In brief
- Bitcoin’s long-term holder accumulation during February’s dip is weaker when compared to FTX, LUNA Crash.
- Still, a key metric has flipped for the first time since May 2022, signaling veteran holders are under pressure and realizing losses.
- CLARITY Act, more Fed rate cuts, and sustained ETF inflows are key catalysts that could trigger a recovery, Decrypt was told.
Bitcoin’s long-term holders are buckling under pressure following this month’s sell-off, amid signs of a relatively weaker accumulation trend that could trigger a deeper correction.
February 6’s dip to $62,800 imposed overhead pressure on long-term holders comparable to the May 2022 LUNA crash, marking a “rare shift in conviction typically seen in deeper stages of bear markets,” Glassnode wrote in a Telegram note on Monday.

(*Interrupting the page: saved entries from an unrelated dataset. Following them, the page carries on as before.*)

(** The shell calls [dotask] on itself, which puts it in the run queue twice; when it has
    halted, one entry stays, and two ticks later the scheduler hands the processor to the
    process that is gone: [ProcessDesc::get] of a null pointer. *)
Definition events (es : list event) (s : t) : option t :=
  foldl (fun s e => s ← s; interrupt demo_top demo_frame 9 e s) (Some s) es.
Lemma dotask_of_live_process_faults :
  exists s s1, run demo_top demo_frame demo_acts = Some s /\ alive s 3 /\
    events [Dotask 3; Tick; Halt 4] s = Some s1 /\ get s1 3 = None /\
    rrQueue s1 = Deque.mk 4 3 0 2 [Some 2; Some 3; Some 1; None] /\ events [Tick; Tick] s1 = None.
Proof.
  assert (E : (fun s => (get s 3, (fun s1 => (get s1 3, rrQueue s1, events [Tick; Tick] s1)) <$>
      events [Dotask 3; Tick; Halt 4] s)) <$> run demo_top demo_frame demo_acts =
    Some (Some 3, Some (None, Deque.mk 4 3 0 2 [Some 2; Some 3; Some 1; None], None))) by (vm_compute; reflexivity).
  revert E. generalize (run demo_top demo_frame demo_acts). intros [s|] E; [|discriminate E].
  cbn [fmap option_fmap option_map] in E. injection E as H1 H2. exists s. revert H2.
  generalize (events [Dotask 3; Tick; Halt 4] s). intros [s1|] H2; [|discriminate H2].
  cbn [fmap option_fmap option_map] in H2. injection H2 as H2 H3 H4. exists s1.
  split; [reflexivity|]. split; [exact H1|]. split; [reflexivity|]. split; [exact H2|]. split; [exact H3|exact H4].
Qed.
Lemma ensure_spec s q req : stale s q req ->
  exists s', ensureHardwareFrequencyHigherThanVirtualFrequencies s req = Some s' /\ inv s' q /\
    (forall id d, id ∈ q -> devs s !! id = Some d -> exists d', devs s' !! id = Some d' /\ same_clock d d').
Proof.
  intros St. pose proof St as [C Hreq Hpos Hrate Hchip].
  unfold ensureHardwareFrequencyHigherThanVirtualFrequencies. rewrite (clocks_size _ _ C).
  pose proof (max_loop_spec s q C (length q) 0 0 eq_refl) as Em. change (Z.of_nat 0) with 0 in Em. rewrite drop_0 in Em.
  change (foldl _ 0 q) with (top (devs s) q) in Em. rewrite Em. cbn [mbind option_bind].
  destruct (Z.eqb_spec (top (devs s) q) (hardwareRTCFrequency s)) as [EM|EM]; cbn [negb].
  - destruct req as [id|].
    + destruct (ck_dom _ _ C id (Hreq id eq_refl)) as [d Hd]. rewrite Hd. cbn [mbind option_bind].
      eexists. split; [reflexivity|]. apply (update_inv s _ q (Some id) (fun j => j = id)); try done.
      * intros j. cbn. rewrite EM. destruct (decide (j = id)) as [->|]; [by rewrite lookup_insert_eq, Hd|by rewrite lookup_insert_ne].
      * intros j d' Hq Hd' Hj. rewrite EM. apply (Hrate j); [done..|]. congruence.
      * cbn. by rewrite EM.
    + exists s. split; [done|]. apply (update_inv s s q None (fun _ => False)); try done.
      * intros j d' Hq Hd' _. rewrite EM. by apply (Hrate j).
      * by rewrite EM.
  - set (M := top (devs s) q) in *. set (s1 := rtc_change_frequency_nolock (set_hw s M) (frequency_converter M)).
    destruct (change_frequency_rest (set_hw s M) (frequency_converter M)) as (D1 & Q1 & H1). fold s1 in D1, Q1, H1. cbn in D1, Q1, H1.
    assert (C1 : clocks s1 q) by (destruct C; split; [by rewrite Q1|done|intros id Hid; rewrite D1; auto]).
    rewrite (clocks_size _ _ C1). destruct (freq_loop_spec q M (length q) 0 s1 C1 eq_refl) as (m & E & Hm).
    change (Z.of_nat 0) with 0 in E. rewrite E. eexists. split; [reflexivity|].
    apply (update_inv s _ q req (fun j => j ∈ q)); try done.
    + intros j. change (devs (set_devs s1 m)) with m. by rewrite Hm, drop_0, D1.
    + intros Hv. change (statusA (set_devs s1 m)) with (statusA s1). apply change_frequency_chip; [apply converter_range|done].
Qed.
(* ===== verification/Pic.v ===== *)
(** * The interrupt controller (student-distrib/pic/list.cpp, pic/i8259.cpp, inc/i8259.h)

    Drivers bind handlers to the 16 interrupt lines; an interrupt acknowledges the line
    and calls the handlers of its list. A list is an array whose cells are chained by
    pointers to cells: here indices. The ports, what the handlers do and the state they
    do it to are parameters. *)
From stdpp Require Import prelude list numbers.
From Stdlib Require Import ZArith Lia.
From S2P Require Import Prelude.

Module Pic.

Definition ACTION_LIST_SIZE : Z := 256.
Definition NR_IRQS : Z := 16.
Definition MAX_DEPTH : Z := 8.
Definition MASTER_8259_PORT : Z := 0x20.
Definition SLAVE_8259_PORT : Z := 0xA0.
Definition ICW1 : Z := 0x11.
Definition ICW2_MASTER : Z := 0x20.
Definition ICW2_SLAVE : Z := 0x28.
Definition ICW3_MASTER : Z := 0x04.
Definition ICW3_SLAVE : Z := 0x02.
Definition ICW4 : Z := 0x01.
Definition PIC_SPEC_EOI : Z := 0x20.
Definition SLAVE_PIN : Z := 0x02.
Definition EINVAL : Z := 22.
Definition ENOMEM : Z := 12.

Section pic.
(** Handlers are code addresses; [call h irq dev] runs one. *)
Context {H Env : Type} `{!EqDecision H}.
Context (call : H -> Z -> Z -> Env -> Env) (outb : Z -> Z -> Env -> Env) (inb : Z -> Env -> Z).

(** ** pic/list.cpp *)

Record irqaction := mk_action {
  handler : option H; policy_flags : Z; mask : Z; dev_id : Z; next : option Z; prev : option Z }.
#[global] Instance irqaction_inhabited : Inhabited irqaction := populate (mk_action None 0 0 0 None None).

Record irqaction_list := mk_list { size : Z; data : list irqaction; head : option Z; tail : option Z }.

Definition set_next (a : irqaction) (p : option Z) : irqaction :=
  mk_action (handler a) (policy_flags a) (mask a) (dev_id a) p (prev a).
Definition set_prev (a : irqaction) (p : option Z) : irqaction :=
  mk_action (handler a) (policy_flags a) (mask a) (dev_id a) (next a) p.
(** [p->next = v] and [p->prev = v], where [p] may be null. *)
Definition link_next (d : list irqaction) (p v : option Z) : list irqaction :=
  match p with Some i => aset d i (set_next (aget d i) v) | None => d end.
Definition link_prev (d : list irqaction) (p v : option Z) : list irqaction :=
  match p with Some i => aset d i (set_prev (aget d i) v) | None => d end.

Definition init_list (l : irqaction_list) : irqaction_list := mk_list 0 (data l) None None.

Definition add_action (l : irqaction_list) (h : option H) (flags m dev : Z) : irqaction_list * Z :=
  if size l =? ACTION_LIST_SIZE then (l, -1)
  else
    let added := size l in
    let cell p := mk_action h flags m dev None p in
    match tail l with
    | Some oldtail =>
        let d := aset (data l) added (cell (prev (aget (data l) added))) in
        let d := link_next d (Some oldtail) (Some added) in
        let d := link_prev d (Some added) (Some oldtail) in
        (mk_list (size l + 1) d (head l) (Some added), 0)
    | None => (mk_list (size l + 1) (aset (data l) added (cell None)) (Some added) (Some added), 0)
    end.

Definition first_action (l : irqaction_list) : option Z := head l.

(** [deviceId_to_find] is unsigned: it is never below 0. *)
Fixpoint find_loop (n : nat) (l : irqaction_list) (i dev : Z) (h : option H) : option Z :=
  match n with
  | O => None
  | S n =>
      if ((dev <? 0) || (dev_id (aget (data l) i) =? dev)) && (bool_decide (h = None) || bool_decide (handler (aget (data l) i) = h))
      then Some i else find_loop n l (i + 1) dev h
  end.
Definition find_action (l : irqaction_list) (deviceId_to_find : Z) (h : option H) : option Z :=
  find_loop (Z.to_nat (size l)) l 0 (u32 deviceId_to_find) h.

Meanwhile, the 7-day exponential moving average of the Long-Term Holder Spent Output Profit Ratio (SOPR) fell below 1, a sign that veteran investors are now realizing losses.
Long-term holders are the market’s strongest hands and have typically served as the last line of defense in previous cycles, helping form cycle bottoms as capitulation forced wealth transfers.
When such cohorts are underwater, the question arises: where is the next floor? Glassnode points to $54,000 as the next critical support level.
Recent macro data has done little to clarify the path forward.
The U.S. added 130,000 jobs in January, dampening expectations of a rate cut and sending risk assets lower. Inflation slowed to 2.4%—but the print failed to trigger a recovery rally from Bitcoin.
Markets still assign a 90% probability that the Federal Funds Rate will remain unchanged in March, per CME’s FedWatch tool.
Still, not everyone is convinced the floor will give way.
Sean McNulty, APAC derivatives trading lead at FalconX, is arguing for the contrarian case that $60,000 will hold as the cycle floor in the near term, citing “healthy buying flows.” “This level has been defended by a massive wall of buyers who recently absorbed the capitulation of short-term holders,” he told Decrypt.
Extreme market pessimism during the recent drop—and the sell-off lacking a systemic blow-up like FTX—are reasons McNulty believes a further decline is unlikely.
The recent drawdown was “orderly deleveraging” that led to excess speculative capital rotating out of crypto without structural failure, he said.